START PROVIDED DATA

Lemma justPassed_same (birdX birdX' : Q) (p p' : Pipe.t) :
  birdX == birdX' -> samePipe p p' ->
  justPassed birdX p = justPassed birdX' p'.
Proof.
  intros HX (Hx & Ht & Hb & Hs). unfold justPassed. rewrite Hs.
  rewrite (Qltb_comp (Pipe.x p + PIPE_WIDTH) (Pipe.x p' + PIPE_WIDTH)
             birdX birdX') by (rewrite ?Hx; assumption || reflexivity).
  reflexivity.
Qed.

Lemma scorePipes_same (birdX birdX' : Q) (ps ps' : list Pipe.t) :
  birdX == birdX' -> Forall2 samePipe ps ps' ->
  Forall2 samePipe (map (scorePipe birdX) ps) (map (scorePipe birdX') ps') /\
  countPassed birdX ps = countPassed birdX' ps'.
Proof.
  intros HX. induction 1 as [|p p' ps ps' Hp _ [IHmap IHcount]];
    cbn [map countPassed]; [split; [constructor | reflexivity]|].
  unfold scorePipe. rewrite (justPassed_same birdX birdX' p p' HX Hp), IHcount.
  split; [|reflexivity]. constructor; [|exact IHmap].
  destruct (justPassed birdX' p'); [|exact Hp].
  destruct Hp as (Hx & Ht & Hb & Hs). repeat split; assumption.
Qed.

Section SameRuns.

Variables screenWidth screenHeight : Q.

Local Abbreviation step := (step screenWidth screenHeight).
Local Abbreviation run := (run screenWidth screenHeight).
Local Abbreviation runReduced := (runReduced screenWidth screenHeight).

Lemma step_same (e : Event) (g g' : Game) :
  sameGame g g' -> sameGame (step e g) (step e g').
Proof.
  intros Hsame.
  pose proof Hsame as (Hs & Hsc & Hhs & Hb & Hps & Hf).
  destruct e as [r| |]; unfold step.
  - destruct (gameState g) eqn:Hstate;
      try (rewrite !gameLoop_idle by congruence; exact Hsame).
    rewrite !gameLoop_playing by congruence. cbn zeta.
    rewrite <- (checkCollision_same screenHeight (fall (bird g))
                  (fall (bird g')) (pipes g) (pipes g'))
      by (try apply fall_same; assumption).
    rewrite <- Hsc, <- Hhs, <- Hf.
    assert (Hstream : Forall2 samePipe
              (streamAt screenWidth screenHeight r (frameCount g + 1) (pipes g))
              (streamAt screenWidth screenHeight r (frameCount g + 1) (pipes g'))).
    { unfold streamAt. destruct (Z.rem (frameCount g + 1) 100 =? 0)%Z.
      - apply Forall2_app; [apply advancePipes_same; exact Hps |].
        apply samePipes_refl.
      - apply advancePipes_same; exact Hps. }
    destruct (scorePipes_same (Bird.x (bird g)) (Bird.x (bird g')) _ _
                (proj1 Hb) Hstream) as [Hmap Hcount].
    rewrite <- Hcount.
    repeat split; cbn [gameState score highScore bird pipes frameCount];
      try reflexivity; try exact Hmap;
      destruct (checkCollision screenHeight (fall (bird g)) (pipes g));
      first [apply Hb | apply (fall_same _ _ Hb)].
  - unfold jump. rewrite <- Hs.
    destruct (gameState g) eqn:Hstate; unfold sameGame, sameBird; cbn;
      repeat split; try assumption; try reflexivity; try congruence;
      try apply Hb; constructor.
  - rewrite <- Hs. destruct (gameState g) eqn:Hstate; try exact Hsame.
    unfold sameGame, sameBird; cbn.
    repeat split; try assumption; try reflexivity; constructor.
Qed.

Lemma run_runReduced (es : list Event) (g g' : Game) :
  sameGame g g' -> sameGame (run es g) (runReduced es g').
Proof.
  revert g g'. unfold run, runReduced.
  induction es as [|e es IH]; intros g g' Hsame; cbn [fold_left];
    [exact Hsame|].
  apply IH. apply (sameGame_trans _ (step e g')).
  - apply step_same. exact Hsame.
  - apply reduced_same.
Qed.

(** To show that a game reaches a state, it is enough to follow it with
    reduced numbers. *)
Lemma reaches (es : list Event) (target : Game) :
  runReduced es (FlappyBird screenHeight) = target ->
  sameGame (run es (FlappyBird screenHeight)) target.
Proof.
  intros <-. apply run_runReduced, sameGame_refl.
Qed.

End SameRuns.

Lemma digest_same (g g' : Game) : sameGame g g' -> digest g = digest g'.
Proof.
  intros (_ & Hscore & _ & _ & Hpipes & Hframe). unfold digest.
  rewrite Hscore, Hframe. f_equal.
  induction Hpipes as [|p p' ps ps' (_ & _ & _ & Hscored) _ IH];
    cbn [map]; [reflexivity|].
  rewrite Hscored, IH. reflexivity.
Qed.

(** * C1: the physics integrator *)

Section Physics.

Variables screenWidth screenHeight : Q.

Local Abbreviation checkCollision := (checkCollision screenHeight).
Local Abbreviation step := (step screenWidth screenHeight).

(** C1 (as amended).  On a frame of a running game that does not collide,
    the bird that is committed has [velocityY' = velocityY + GRAVITY] and
    [y' = y + velocityY], where [velocityY] is the velocity _before_ the
    frame: the position is advanced by the old velocity, and gravity
    reaches the position one frame later.  Nothing is clamped: the
    equations hold for every value of [y] and [velocityY].  [x] is left
    alone. *)
Theorem tick_integrates_with_old_velocity (r : Q) (s : Game) :
  gameState s = playing ->
  checkCollision (fall (bird s)) (pipes s) = false ->
  let b := bird s in
  let b' := bird (step (Tick r) s) in
  Bird.velocityY b' = Bird.velocityY b + GRAVITY /\
  Bird.y b' = Bird.y b + Bird.velocityY b /\
  Bird.y b' + GRAVITY == Bird.y b + Bird.velocityY b' /\
  Bird.x b' = Bird.x b /\
  gameState (step (Tick r) s) = playing.
Proof.
  intros Hplay Hfree. cbn zeta. unfold step.
  rewrite gameLoop_playing by exact Hplay. cbn zeta. rewrite Hfree.
  cbn [bird gameState fall Bird.x Bird.y Bird.velocityY].
  repeat split; try reflexivity. ring.
Qed.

END PROVIDED DATA

Please give all the lines above again, exactly as they read.

__RESPONSE__.
Lemma justPassed_same (birdX birdX' : Q) (p p' : Pipe.t) :
  birdX == birdX' -> samePipe p p' ->
  justPassed birdX p = justPassed birdX' p'.
Proof.
  intros HX (Hx & Ht & Hb & Hs). unfold justPassed. rewrite Hs.
  rewrite (Qltb_comp (Pipe.x p + PIPE_WIDTH) (Pipe.x p' + PIPE_WIDTH)
             birdX birdX') by (rewrite ?Hx; assumption || reflexivity).
  reflexivity.
Qed.

Lemma scorePipes_same (birdX birdX' : Q) (ps ps' : list Pipe.t) :
  birdX == birdX' -> Forall2 samePipe ps ps' ->
  Forall2 samePipe (map (scorePipe birdX) ps) (map (scorePipe birdX') ps') /\
  countPassed birdX ps = countPassed birdX' ps'.
Proof.
  intros HX. induction 1 as [|p p' ps ps' Hp _ [IHmap IHcount]];
    cbn [map countPassed]; [split; [constructor | reflexivity]|].
  unfold scorePipe. rewrite (justPassed_same birdX birdX' p p' HX Hp), IHcount.
  split; [|reflexivity]. constructor; [|exact IHmap].
  destruct (justPassed birdX' p'); [|exact Hp].
  destruct Hp as (Hx & Ht & Hb & Hs). repeat split; assumption.
Qed.

Section SameRuns.

Variables screenWidth screenHeight : Q.

Local Abbreviation step := (step screenWidth screenHeight).
Local Abbreviation run := (run screenWidth screenHeight).
Local Abbreviation runReduced := (runReduced screenWidth screenHeight).

Lemma step_same (e : Event) (g g' : Game) :
  sameGame g g' -> sameGame (step e g) (step e g').
Proof.
  intros Hsame.
  pose proof Hsame as (Hs & Hsc & Hhs & Hb & Hps & Hf).
  destruct e as [r| |]; unfold step.
  - destruct (gameState g) eqn:Hstate;
      try (rewrite !gameLoop_idle by congruence; exact Hsame).
    rewrite !gameLoop_playing by congruence. cbn zeta.
    rewrite <- (checkCollision_same screenHeight (fall (bird g))
                  (fall (bird g')) (pipes g) (pipes g'))
      by (try apply fall_same; assumption).
    rewrite <- Hsc, <- Hhs, <- Hf.
    assert (Hstream : Forall2 samePipe
              (streamAt screenWidth screenHeight r (frameCount g + 1) (pipes g))
              (streamAt screenWidth screenHeight r (frameCount g + 1) (pipes g'))).
    { unfold streamAt. destruct (Z.rem (frameCount g + 1) 100 =? 0)%Z.
      - apply Forall2_app; [apply advancePipes_same; exact Hps |].
        apply samePipes_refl.
      - apply advancePipes_same; exact Hps. }
    destruct (scorePipes_same (Bird.x (bird g)) (Bird.x (bird g')) _ _
                (proj1 Hb) Hstream) as [Hmap Hcount].
    rewrite <- Hcount.
    repeat split; cbn [gameState score highScore bird pipes frameCount];
      try reflexivity; try exact Hmap;
      destruct (checkCollision screenHeight (fall (bird g)) (pipes g));
      first [apply Hb | apply (fall_same _ _ Hb)].
  - unfold jump. rewrite <- Hs.
    destruct (gameState g) eqn:Hstate; unfold sameGame, sameBird; cbn;
      repeat split; try assumption; try reflexivity; try congruence;
      try apply Hb; constructor.
  - rewrite <- Hs. destruct (gameState g) eqn:Hstate; try exact Hsame.
    unfold sameGame, sameBird; cbn.
    repeat split; try assumption; try reflexivity; constructor.
Qed.

Lemma run_runReduced (es : list Event) (g g' : Game) :
  sameGame g g' -> sameGame (run es g) (runReduced es g').
Proof.
  revert g g'. unfold run, runReduced.
  induction es as [|e es IH]; intros g g' Hsame; cbn [fold_left];
    [exact Hsame|].
  apply IH. apply (sameGame_trans _ (step e g')).
  - apply step_same. exact Hsame.
  - apply reduced_same.
Qed.

(** To show that a game reaches a state, it is enough to follow it with
    reduced numbers. *)
Lemma reaches (es : list Event) (target : Game) :
  runReduced es (FlappyBird screenHeight) = target ->
  sameGame (run es (FlappyBird screenHeight)) target.
Proof.
  intros <-. apply run_runReduced, sameGame_refl.
Qed.

End SameRuns.

Lemma digest_same (g g' : Game) : sameGame g g' -> digest g = digest g'.
Proof.
  intros (_ & Hscore & _ & _ & Hpipes & Hframe). unfold digest.
  rewrite Hscore, Hframe. f_equal.
  induction Hpipes as [|p p' ps ps' (_ & _ & _ & Hscored) _ IH];
    cbn [map]; [reflexivity|].
  rewrite Hscored, IH. reflexivity.
Qed.

(** * C1: the physics integrator *)

Section Physics.

Variables screenWidth screenHeight : Q.

Local Abbreviation checkCollision := (checkCollision screenHeight).
Local Abbreviation step := (step screenWidth screenHeight).

(** C1 (as amended).  On a frame of a running game that does not collide,
    the bird that is committed has [velocityY' = velocityY + GRAVITY] and
    [y' = y + velocityY], where [velocityY] is the velocity _before_ the
    frame: the position is advanced by the old velocity, and gravity
    reaches the position one frame later.  Nothing is clamped: the
    equations hold for every value of [y] and [velocityY].  [x] is left
    alone. *)
Theorem tick_integrates_with_old_velocity (r : Q) (s : Game) :
  gameState s = playing ->
  checkCollision (fall (bird s)) (pipes s) = false ->
  let b := bird s in
  let b' := bird (step (Tick r) s) in
  Bird.velocityY b' = Bird.velocityY b + GRAVITY /\
  Bird.y b' = Bird.y b + Bird.velocityY b /\
  Bird.y b' + GRAVITY == Bird.y b + Bird.velocityY b' /\
  Bird.x b' = Bird.x b /\
  gameState (step (Tick r) s) = playing.
Proof.
  intros Hplay Hfree. cbn zeta. unfold step.
  rewrite gameLoop_playing by exact Hplay. cbn zeta. rewrite Hfree.
  cbn [bird gameState fall Bird.x Bird.y Bird.velocityY].
  repeat split; try reflexivity. ring.
Qed.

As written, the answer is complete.